Stored data entries:
(** The records and the lines that a pass adds, each with the reason the
    loop has for it: a record is for a path of the list that passes the
    three tests on the tree the loop has reached, with the destination
    resolved on that tree; a line is a skip line of a verbose run for a
    path that fails the second or the third test, or belongs to a record. *)
Lemma organize_paths_log (target : Path)
    (dry_run overwrite verbose skip_hidden : bool) (ps : list Path)
    (st : state) :
  ∃ recs out,
    st_records (organize_paths guess_type target dry_run overwrite verbose
                  skip_hidden ps st).1 = st_records st ++ recs
    ∧ st_out (organize_paths guess_type target dry_run overwrite verbose
                skip_hidden ps st).1 = st_out st ++ out
    ∧ (∀ r, r ∈ recs →
         source r ∈ ps ∧ simulated r = dry_run
         ∧ ∃ fs, eligible fs target skip_hidden (source r) = true
                 ∧ safe_destination fs
                     (planned_destination guess_type target (source r))
                     overwrite = Some (destination r))
    ∧ (∀ m, m ∈ out →
         (∃ p, p ∈ ps ∧ m = Skipping_hidden p ∧ verbose = true
               ∧ skip_hidden && has_hidden_part p = true)
         ∨ (∃ p, p ∈ ps ∧ m = Skipping_category p ∧ verbose = true
                 ∧ in_category_folder target p = true)
         ∨ (∃ r, r ∈ recs
                 ∧ ((m = Would_move (source r) (destination r)
                     ∧ dry_run = true)
                    ∨ (m = Moving (source r) (destination r)
                       ∧ dry_run = false ∧ verbose = true)
                    ∨ (∃ e, m = Error_moving (source r) (destination r) e
                            ∧ dry_run = false)))).
Proof.
  revert st. induction ps as [|p ps IH]; intros st.
  { exists [], []. rewrite !app_nil_r.
    split; [done |]. split; [done |]. split; by intros ? ?%elem_of_nil. }
  rewrite organize_paths_cons.
  pose proof (visit_records guess_type target dry_run overwrite verbose
                skip_hidden p st) as Hrec.
  destruct (visit_lines target dry_run overwrite verbose skip_hidden p st)
    as (lines & Hout & Hlines).
  match type of Hrec with _ = _ ++ ?x => set (new := x) in Hrec end.
  assert (∀ r, r ∈ new →
            source r = p ∧ simulated r = dry_run
            ∧ eligible (st_fs st) target skip_hidden p = true
            ∧ safe_destination (st_fs st)
                (planned_destination guess_type target p) overwrite
              = Some (destination r)) as Hnew.
  { intros r. unfold new, eligible.
    destruct (is_dir (st_fs st) p); cbn [orb negb andb];
      [by intros ?%elem_of_nil |].
    destruct (skip_hidden && has_hidden_part p); cbn [orb negb andb];
      [by intros ?%elem_of_nil |].
    destruct (in_category_folder target p); cbn [orb negb andb];
      [by intros ?%elem_of_nil |].
    destruct (safe_destination _ _ _) as [d|]; [| by intros ?%elem_of_nil].
    by intros ->%list_elem_of_singleton. }
  assert (∀ m, m ∈ lines →
            (m = Skipping_hidden p ∧ verbose = true
             ∧ skip_hidden && has_hidden_part p = true)
            ∨ (m = Skipping_category p ∧ verbose = true
               ∧ in_category_folder target p = true)
            ∨ (∃ r, r ∈ new
                 ∧ ((m = Would_move (source r) (destination r)
                     ∧ dry_run = true)
                    ∨ (m = Moving (source r) (destination r)
                       ∧ dry_run = false ∧ verbose = true)
                    ∨ (∃ e, m = Error_moving (source r) (destination r) e
                            ∧ dry_run = false)))) as Hlines'.
  { intros m Hm.
    destruct (Hlines m Hm) as [?|[?|(Hel & d & Hd & Hm')]]; [auto.. |].
    right. right. exists (Build_record p d dry_run). split; [| done].
    unfold new. unfold eligible in Hel.
    destruct (is_dir (st_fs st) p); [done |].
    destruct (skip_hidden && has_hidden_part p); [done |].
    destruct (in_category_folder target p); [done |].
    cbn [orb]. rewrite Hd. by apply list_elem_of_singleton. }
  clearbody new.
  assert (∀ recs out,
    recs = new → out = lines →
    (∀ r, r ∈ recs →
         source r ∈ p :: ps ∧ simulated r = dry_run
         ∧ ∃ fs, eligible fs target skip_hidden (source r) = true
                 ∧ safe_destination fs
                     (planned_destination guess_type target (source r))
                     overwrite = Some (destination r))
    ∧ (∀ m, m ∈ out →
         (∃ q, q ∈ p :: ps ∧ m = Skipping_hidden q ∧ verbose = true
               ∧ skip_hidden && has_hidden_part q = true)
         ∨ (∃ q, q ∈ p :: ps ∧ m = Skipping_category q ∧ verbose = true
                 ∧ in_category_folder target q = true)
         ∨ (∃ r, r ∈ recs
                 ∧ ((m = Would_move (source r) (destination r)
                     ∧ dry_run = true)
                    ∨ (m = Moving (source r) (destination r)
                       ∧ dry_run = false ∧ verbose = true)
                    ∨ (∃ e, m = Error_moving (source r) (destination r) e
                            ∧ dry_run = false))))) as Hstop.
  { intros recs out -> ->. split.
    - intros r Hr. destruct (Hnew r Hr) as (Hs & ? & ? & ?).
      rewrite Hs. split; [by left |]. split; [done |]. eauto.
    - intros m Hm.
      destruct (Hlines' m Hm) as [(? & ? & ?)|[(? & ? & ?)|?]].
      + left. exists p. split; [by left | done].
      + right. left. exists p. split; [by left | done].
      + by right; right. }
  destruct (visit guess_type target dry_run overwrite verbose skip_hidden
              p st) as [st' [[]| e |]]; cbn [fst snd] in *.
  2, 3: exists new, lines; destruct (Hstop new lines eq_refl eq_refl); done.
  destruct (IH st') as (recs & out & Hrecs & Houts & Hr & Hm).
  exists (new ++ recs), (lines ++ out).
  rewrite Hrecs, Houts, Hrec, Hout, <- !(assoc_L (++)).
  destruct (Hstop new lines eq_refl eq_refl) as [Hr0 Hm0].
  split; [done |]. split; [done |]. split.
  - intros r [H|H]%elem_of_app; [by apply Hr0 |].
    destruct (Hr r H) as (? & ? & ?). split; [by right | done].
  - intros m [H|H]%elem_of_app.
    + destruct (Hm0 m H) as [?|[?|(r & Hrin & ?)]]; [auto.. |].
      right. right. exists r. split; [| done]. apply elem_of_app. by left.
    + destruct (Hm m H)
        as [(q & ? & ?)|[(q & ? & ?)|(r & Hrin & ?)]].
      * left. exists q. split; [by right | done].
      * right. left. exists q. split; [by right | done].
      * right. right. exists r. split; [| done]. apply elem_of_app. by right.
Qed.
(** * The analytics dispatcher of the Lightdash backend

    A shallow embedding of [LightdashAnalytics] (identify, track, group,
    wrapEvent) and of the request classifiers [getContextFromHeader] and
    [getContextFromQueryOrHeader], followed by the properties the
    specification states about them.

    JavaScript objects are finite maps from property names to values,
    object spread is map union, and the calls that leave the dispatcher
    (delivery SDK, logger, console) are recorded in a trace that every
    operation threads through. A promise that rejects is a computation
    that throws, and [await] is sequencing. Strings are ASCII. *)

From Stdlib Require Import Ascii.
From stdpp Require Import gmap strings list fin_maps pretty.

Set Warnings "-register-all,-notation-for-abbreviation,-clear-no-such-hyp".

Open Scope string_scope.
Open Scope list_scope.

(** ** JavaScript values *)

Module JS.

(** Values that flow through the dispatcher. Numbers are only ever copied,
    so an integer stands for them. [VError name message] is an instance of
    an Error class: [message] is an own property that is not enumerable. *)
Inductive value :=
| VUndef
| VNull
| VBool (b : bool)
| VNum (n : Z)
| VStr (s : string)
| VError (name message : string)
| VObj (o : gmap string value).

Notation obj := (gmap string value).

(** Outcome of an evaluation: a value, or a thrown value. *)
Inductive result (A : Type) :=
| Ok (a : A)
| Throw (e : value).
Arguments Ok {A} a.
Arguments Throw {A} e.

(** ToBoolean. *)
Definition truthy (v : value) : bool :=
  match v with
  | VUndef | VNull => false
  | VBool b => b
  | VNum n => negb (n =? 0)%Z
  | VStr s => negb (String.eqb s "")
  | VError _ _ | VObj _ => true
  end.

(** ToString, as a template literal applies it. Numbers are printed in
    plain decimal, as JavaScript prints integers below 1e21. *)
Definition to_string (v : value) : string :=
  match v with
  | VUndef => "undefined"
  | VNull => "null"
  | VBool true => "true"
  | VBool false => "false"
  | VNum n => pretty n
  | VStr s => s
  | VError name message =>
      if String.eqb message "" then name
      else if String.eqb name "" then message
      else name +:+ ": " +:+ message
  | VObj _ => "[object Object]"
  end.

Definition type_error (message : string) : value := VError "TypeError" message.

(** [o.k] on an object: a missing property reads as undefined. *)
Definition get (o : obj) (k : string) : value := default VUndef (o !! k).

(** [v.k] on any value: reading a property of undefined or null throws. *)
Definition get_prop (v : value) (k : string) : result value :=
  match v with
  | VUndef =>
      Throw (type_error ("Cannot read properties of undefined (reading '" +:+ k +:+ "')"))
  | VNull =>
      Throw (type_error ("Cannot read properties of null (reading '" +:+ k +:+ "')"))
  | VObj o => Ok (get o k)
  | VError name message =>
      Ok (if String.eqb k "message" then VStr message
          else if String.eqb k "name" then VStr name
          else VUndef)
  | VBool _ | VNum _ | VStr _ => Ok VUndef
  end.

(** The own enumerable properties [{...v}] copies: those of an object, the
    indexed characters of a string, none for any other value. *)
Definition spread (v : value) : obj :=
  match v with
  | VObj o => o
  | VStr s =>
      list_to_map
        (imap (fun i c => (pretty i, VStr (String c EmptyString)))
              (String.list_ascii_of_string s))
  | _ => ∅
  end.

End JS.

Import JS.

(** ** Effects

    Everything the dispatcher does to the outside is an entry of a trace:
    a call of one of the delivery SDK's primitives (the methods of the
    [Analytics] superclass), a line handed to the logger, a console
    warning. *)

Inductive sdk_call :=
| SdkIdentify (message : obj)
| SdkTrack (message : obj)
| SdkGroup (message : obj).

Inductive effect :=
| Sdk (call : sdk_call)
| LoggerError (line : string)
| ConsoleWarn (args : list value).

Notation trace := (list effect).

(** A computation reads the trace so far and returns its outcome and the
    extended trace. *)
Definition M (A : Type) : Type := trace → result A * trace.

#[export] Instance M_ret : MRet M := fun A a t => (Ok a, t).

#[export] Instance M_bind : MBind M := fun A B f m t =>
  match m t with
  | (Ok a, t') => f a t'
  | (Throw e, t') => (Throw e, t')
  end.

Definition throw {A} (e : value) : M A := fun t => (Throw e, t).

Definition lift {A} (r : result A) : M A := fun t => (r, t).

Definition emit (e : effect) : M unit := fun t => (Ok tt, t ++ [e]).

(** [try { body } catch (e) { handler }] *)
Definition try_catch {A} (body : M A) (handler : value → M A) : M A := fun t =>
  match body t with
  | (Ok a, t') => (Ok a, t')
  | (Throw e, t') => handler e t'
  end.

(** ** The dispatcher: class [LightdashAnalytics] *)

(** The part of [LightdashConfig] the dispatcher reads. *)
Record Rudder := { writeKey : value }.

Record LightdashConfig := {
  mode : string;
  siteUrl : value;
  rudder : Rudder;
}.

(** [this.lightdashContext.app] *)
Record App := {
  namespace : string;
  name : string;
  version : string;
  app_mode : string;
  app_siteUrl : value;
  installId : string;
  installType : string;
}.

Record LightdashAnalytics := {
  lightdashConfig : LightdashConfig;
  lightdashContext_app : App;
}.

Definition app_obj (a : App) : obj :=
  {[ "namespace" := VStr (namespace a);
     "name" := VStr (name a);
     "version" := VStr (version a);
     "mode" := VStr (app_mode a);
     "siteUrl" := app_siteUrl a;
     "installId" := VStr (installId a);
     "installType" := VStr (installType a) ]}.

(** [{ ...this.lightdashContext }]: the context object has the single
    property [app]. *)
Definition lightdashContext (this : LightdashAnalytics) : obj :=
  {[ "app" := VObj (app_obj (lightdashContext_app this)) ]}.

(** [a || b] on an environment variable that may be unset. *)
Definition env_or (v : option string) (fallback : string) : string :=
  match v with
  | Some s => if String.eqb s "" then fallback else s
  | None => fallback
  end.

Section Constructor.
(** Constants of the code base that the constructor imports. *)
Variable VERSION : string.
Variable CLOUD_BETA : string.            (* LightdashMode.CLOUD_BETA *)
Variable INSTALL_TYPE_UNKNOWN : string.  (* LightdashInstallType.UNKNOWN *)

(** [new LightdashAnalytics({ lightdashConfig, ... })], given the two
    environment variables it reads and the identifier [uuidv4()] returns
    when it is called. *)
Definition new (config : LightdashConfig)
    (LIGHTDASH_INSTALL_ID LIGHTDASH_INSTALL_TYPE : option string)
    (uuid : string) : LightdashAnalytics :=
  {| lightdashConfig := config;
     lightdashContext_app :=
       {| namespace := "lightdash";
          name := "lightdash_server";
          version := VERSION;
          app_mode := mode config;
          app_siteUrl :=
            if String.eqb (mode config) CLOUD_BETA then siteUrl config
            else VNull;
          installId := env_or LIGHTDASH_INSTALL_ID uuid;
          installType := env_or LIGHTDASH_INSTALL_TYPE INSTALL_TYPE_UNKNOWN |} |}.
End Constructor.

Definition isUserUpdatedEvent (event : obj) : bool :=
  match get event "event" with
  | VStr s => String.eqb s "user.updated"
  | _ => false
  end.

Definition isUserVerifiedEvent (event : obj) : bool :=
  match get event "event" with
  | VStr s => String.eqb s "user.verified"
  | _ => false
  end.

Section Dispatcher.
(** The delivery SDK is an external collaborator: given the trace so far
    and a call, it accepts the call ([None]) or fails with a thrown value. *)
Variable sdk : trace → sdk_call → option value.

Definition super (call : sdk_call) : M unit := fun t =>
  match sdk t call with
  | None => (Ok tt, t ++ [Sdk call])
  | Some e => (Throw e, t ++ [Sdk call])
  end.

Variable this : LightdashAnalytics.

(** [!this.lightdashConfig.rudder.writeKey] *)
Definition tracking_disabled : bool :=
  negb (truthy (writeKey (rudder (lightdashConfig this)))).

(** [`${this.lightdashContext.app.name}.${payload.event}`] *)
Definition namespaced_event (payload : obj) : value :=
  VStr (name (lightdashContext_app this) +:+ "." +:+ to_string (get payload "event")).

Definition identify (payload : obj) : M unit :=
  if tracking_disabled then mret tt
  else super (SdkIdentify (<["context" := VObj (lightdashContext this)]> payload)).

Definition track (payload : obj) : M unit :=
  if tracking_disabled then mret tt
  else if isUserUpdatedEvent payload then
    let properties := get payload "properties" in
    is_tracking_anonymized ← lift (get_prop properties "isTrackingAnonymized");
    is_marketing_opted_in ← lift (get_prop properties "isMarketingOptedIn");
    job_title ← lift (get_prop properties "jobTitle");
    is_setup_complete ← lift (get_prop properties "isSetupComplete");
    let basicEventProperties : obj :=
      {[ "is_tracking_anonymized" := is_tracking_anonymized;
         "is_marketing_opted_in" := is_marketing_opted_in;
         "job_title" := job_title;
         "is_setup_complete" := is_setup_complete ]} in
    anonymized ← lift (get_prop properties "isTrackingAnonymized");
    sent ← (if truthy anonymized then mret basicEventProperties
            else
              email ← lift (get_prop properties "email");
              first_name ← lift (get_prop properties "firstName");
              last_name ← lift (get_prop properties "lastName");
              mret (<["last_name" := last_name]>
                      (<["first_name" := first_name]>
                         (<["email" := email]> basicEventProperties))));
    super (SdkTrack
             (<["properties" := VObj sent]>
                (<["context" := VObj (lightdashContext this)]>
                   (<["event" := namespaced_event payload]> payload))))
  else if isUserVerifiedEvent payload then
    let properties := get payload "properties" in
    anonymized ← lift (get_prop properties "isTrackingAnonymized");
    email ← (if truthy anonymized then mret VUndef
             else lift (get_prop properties "email"));
    super (SdkTrack
             (<["properties" := VObj (<["email" := email]> (spread properties))]>
                (<["context" := VObj (lightdashContext this)]>
                   (<["event" := namespaced_event payload]> payload))))
  else
    super (SdkTrack
             (<["context" := VObj (lightdashContext this)]>
                (<["event" := namespaced_event payload]> payload))).
(** * StoryWeaver AI: the idea stage and the Notion persistence adapter

  A shallow embedding of [agents/idea_generator_agent.py],
  [utils/prompts.py] and [utils/notion_client.py], and the properties
  their specification states about them.

  Conventions of the embedding:
  - a Python [str] is a [string]; every character stands for one code
    point (below 256), so [String.length] is Python's [len];
  - a Python [int] is a [Z];
  - a [Dict[str, str]] is a [gmap string string];
  - a call that may raise returns an [outcome]; what a function prints
    and which remote requests it issues are recorded, in order, in the
    [trace] that the [io] monad carries. *)

From Stdlib Require Import ZArith Ascii String List Lia QArith.
From stdpp Require Import base option gmap strings list fin_maps.

Local Open Scope Z_scope.

(** ** Python strings *)

Module PyStr.

(** [len(s)] *)
Definition len (s : string) : Z := Z.of_nat (String.length s).

(** The first [n] characters of [s] (all of [s] when it is shorter). *)
Fixpoint take (n : nat) (s : string) : string :=
  match n, s with
  | S n', String c s' => String c (take n' s')
  | _, _ => EmptyString
  end.

(** The slice [s[:stop]]: a negative [stop] counts from the end, and
    both ends are clipped to the string. *)
Definition slice_to (s : string) (stop : Z) : string :=
  let n := len s in
  let upper := if stop <? 0 then Z.max 0 (n + stop) else Z.min stop n in
  take (Z.to_nat upper) s.

(** [s * n] *)
Fixpoint repeat (s : string) (n : nat) : string :=
  match n with
  | O => EmptyString
  | S n' => s +:+ repeat s n'
  end.

(** [s.endswith(suffix)] *)
Fixpoint drop (n : nat) (s : string) : string :=
  match n, s with
  | S n', String _ s' => drop n' s'
  | _, _ => s
  end.

Definition endswith (s suffix : string) : bool :=
  bool_decide
    (drop (String.length s - String.length suffix)%nat s = suffix).

Definition startswith (s pre : string) : bool :=
  bool_decide (take (String.length pre) s = pre).

(** Truthiness of a string: [bool(s)]. *)
Definition truthy (s : string) : bool :=
  match s with
  | EmptyString => false
  | String _ _ => true
  end.

(** Code points below 256 for which [str.isspace] holds: tab, line
    feed, vertical tab, form feed, carriage return, the four
    separators 28 to 31, space, next line (133) and no-break space
    (160). *)
Definition isspace (c : ascii) : bool :=
  let n := nat_of_ascii c in
  ((9 <=? n) && (n <=? 13) || (28 <=? n) && (n <=? 32)
   || (n =? 133) || (n =? 160))%nat.

Fixpoint lstrip (s : string) : string :=
  match s with
  | EmptyString => EmptyString
  | String c s' => if isspace c then lstrip s' else s
  end.

(** [rstrip] drops the trailing white space: a character stays when it
    is not white space or when something stays after it. *)
Fixpoint rstrip (s : string) : string :=
  match s with
  | EmptyString => EmptyString
  | String c s' =>
      match rstrip s' with
      | EmptyString => if isspace c then EmptyString
                       else String c EmptyString
      | String d r => String c (String d r)
      end
  end.

(** [s.strip()] *)
Definition strip (s : string) : string := rstrip (lstrip s).

(** [s.lower()] on code points below 256: the letters A to Z and the
    capital letters 192 to 222 (the multiplication sign 215 apart)
    move up by 32. *)
Definition lower_char (c : ascii) : ascii :=
  let n := nat_of_ascii c in
  if ((65 <=? n) && (n <=? 90)
      || (192 <=? n) && (n <=? 222) && negb (n =? 215))%nat
  then ascii_of_nat (n + 32) else c.

Fixpoint lower (s : string) : string :=
  match s with
  | EmptyString => EmptyString
  | String c s' => String (lower_char c) (lower s')
  end.

End PyStr.

(** ** Exceptions, outcomes and the [io] monad *)

(** The exception classes the two modules meet. [OtherException] is any
    further subclass of [Exception] (the errors of the OpenAI and Notion
    libraries among them); [NonException] is a [BaseException] outside
    [Exception], such as [KeyboardInterrupt] or [CancelledError]. *)
Inductive exn_class :=
| APIResponseError
| RuntimeError
| ValueError
| IndexError
| KeyError
| OtherException (name : string)
| NonException (name : string).

(** An exception object; [exn_str] is what [str(e)] gives. *)
Record exn := Exn { exn_cls : exn_class; exn_str : string }.

(** [isinstance(e, Exception)]: what [except Exception] catches. *)
Definition isinstance_Exception (e : exn) : bool :=
  match exn_cls e with
  | NonException _ => false
  | _ => true
  end.

(** [isinstance(e, APIResponseError)] *)
Definition isinstance_APIResponseError (e : exn) : bool :=
  match exn_cls e with
  | APIResponseError => true
  | _ => false
  end.

Inductive outcome (A : Type) :=
| Return (a : A)
| Raise (e : exn).
Arguments Return {A} a.
Arguments Raise {A} e.

Module OpenAI.

(** The client object: [AzureOpenAI(api_key=, api_version=,
    azure_endpoint=)] or [OpenAI(api_key=)]. *)
Inductive client :=
| AzureOpenAI (api_key api_version azure_endpoint : option string)
| OpenAI (api_key : option string).

Module Param.
(** One entry of [messages]: [{"role": ..., "content": ...}]. *)
Record message := { role : string; content : string }.
End Param.

(** The keyword arguments of [chat.completions.create]. *)
Record create_params := {
  model : string;
  messages : list Param.message;
  max_tokens : Z;
  temperature : Q
}.

Record ChatCompletionMessage := { content : option string }.
Record Choice := { message : ChatCompletionMessage }.
Record ChatCompletion := { choices : list Choice }.

End OpenAI.

Module Notion.

(** [Client(auth=...)] *)
Record client := { auth : string }.

(** [{"content": ...}] *)
Record text_content := { content : string }.

(** An entry of a rich text list: [{"text": {...}}], with the key
    ["type"] when the source gives one. *)
Record rich_text_item := { type : option string; text : text_content }.

(** A property value: [{"title": [...]}], [{"rich_text": [...]}] or
    [{"select": {"name": ...}}]. *)
Inductive property :=
| title (items : list rich_text_item)
| rich_text (items : list rich_text_item)
| select (name : string).

(** The body of a block, under the key that repeats its ["type"]:
    [{"rich_text": [...]}]. *)
Inductive block_body :=
| heading_1 (items : list rich_text_item)
| paragraph (items : list rich_text_item).

(** [{"object": ..., "type": ..., <type>: {...}}] *)
Record block := { object : string; body : block_body }.

(** [{"database_id": ...}] *)
Record parent := { database_id : string }.

(** The keyword arguments of [pages.create]. *)
Record create_params := {
  create_parent : parent;
  create_properties : gmap string property;
  children : list block
}.

(** The keyword arguments of [pages.update]. *)
Record update_params := {
  page_id : string;
  update_properties : gmap string property
}.

(** Page data, [Dict[str, Any]]; the values are kept as their text. *)
Abbreviation page := (gmap string string) (only parsing).

(** What a call of the client returns, by the shape the source tells
    apart: an object with a [__dict__], a dictionary, or anything else
    (with its [str]). *)
Inductive response :=
| Object (__dict__ : page)
| Dict (d : page)
| Other (str : string).

(** The text contents a property value carries. *)
Definition property_texts (p : property) : list string :=
  match p with
  | title items | rich_text items => map (fun i => content (text i)) items
  | select _ => []
  end.

(** The text contents a block carries. *)
Definition block_texts (b : block) : list string :=
  match body b with
  | heading_1 items | paragraph items => map (fun i => content (text i)) items
  end.

End Notion.

(** What a run does to the outside, in order. *)
Inductive event :=
| Print (line : string)
| ChatCompletionsCreate (c : OpenAI.client) (p : OpenAI.create_params)
| PagesCreate (c : Notion.client) (p : Notion.create_params)
| PagesUpdate (c : Notion.client) (p : Notion.update_params).

Definition trace := list event.

(** A computation: the events it caused and how it ended. *)
Definition io (A : Type) : Type := (trace * outcome A)%type.

#[global] Instance io_ret : MRet io := fun A a => ([], Return a).

#[global] Instance io_bind : MBind io := fun A B f m =>
  match m with
  | (t, Return a) => let '(t', r) := f a in (t ++ t', r)
  | (t, Raise e) => (t, Raise e)
  end.

Definition raise {A} (e : exn) : io A := ([], Raise e).

Definition print (line : string) : io unit := ([Print line], Return tt).

(** A pure call that may raise. *)
Definition lift {A} (o : outcome A) : io A := ([], o).

(** An [except] clause: the class test and the handler. *)
Definition except_clause (A : Type) : Type := ((exn -> bool) * (exn -> io A))%type.

Definition except {A} (test : exn -> bool) (handler : exn -> io A)
  : except_clause A := (test, handler).

(** The first clause that matches the exception, as Python picks it. *)
Fixpoint find_clause {A} (clauses : list (except_clause A)) (e : exn)
  : option (exn -> io A) :=
  match clauses with
  | [] => None
  | (test, handler) :: rest =>
      if test e then Some handler else find_clause rest e
  end.

(** [try: body except ...]: an exception of the body runs the first
    matching handler; without one it goes on to the caller. *)
Definition try_except {A} (body : io A) (clauses : list (except_clause A))
  : io A :=
  match body with
  | (t, Return a) => (t, Return a)
  | (t, Raise e) =>
      match find_clause clauses e with
      | Some handler => let '(t', r) := handler e in (t ++ t', r)
      | None => (t, Raise e)
      end
  end.

(** The requests of a trace, without what was printed. *)
Definition is_request (ev : event) : bool :=
  match ev with
  | Print _ => false
  | _ => true
  end.

Definition requests (t : trace) : list event := filter is_request t.

(** [str(x)] of an optional string: [None] reads "None". *)
Definition str_of_option (x : option string) : string :=
  match x with
  | Some s => s
  | None => "None"
  end.

(** Truthiness of an optional string: [None] and the empty string are
    false. *)
Definition truthy_option (x : option string) : bool :=
  match x with
  | Some s => PyStr.truthy s
  | None => false
  end.

(** [l[i]] for a list and a non-negative index. *)
Definition list_index {A} (l : list A) (i : nat) : outcome A :=
  match l !! i with
  | Some a => Return a
  | None => Raise (Exn IndexError "list index out of range")
  end.

(** ** utils/prompts.py *)

(** A format string, split at its replacement fields. *)
Inductive segment :=
| Lit (s : string)
| Field (name : string).

Definition nl : string := String "010"%char EmptyString.
Definition dquote : string := String "034"%char EmptyString.
Definition e_acute : string := String "233"%char EmptyString.

(** [template.format] with keyword arguments [kwargs]; a field without an argument raises
    [KeyError]. *)
Fixpoint format (template : list segment) (kwargs : gmap string string)
  : outcome string :=
  match template with
  | [] => Return EmptyString
  | Lit s :: rest =>
      match format rest kwargs with
      | Return r => Return (s +:+ r)
      | Raise e => Raise e
      end
  | Field name :: rest =>
      match kwargs !! name with
      | None => Raise (Exn KeyError ("'" +:+ name +:+ "'"))
      | Some v =>
          match format rest kwargs with
          | Return r => Return (v +:+ r)
          | Raise e => Raise e
          end
      end
  end.

Definition STORY_PROMPT_TEMPLATE : list segment :=
  [Lit "Write a story about "; Field "topic"; Lit "."].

* REQUIRED ACTION
Using the data above, copy each line that contains "kwargs".

* EXERCISE SOLUTION
(** [template.format] with keyword arguments [kwargs]; a field without an argument raises
Fixpoint format (template : list segment) (kwargs : gmap string string)
      match format rest kwargs with
      match kwargs !! name with
          match format rest kwargs with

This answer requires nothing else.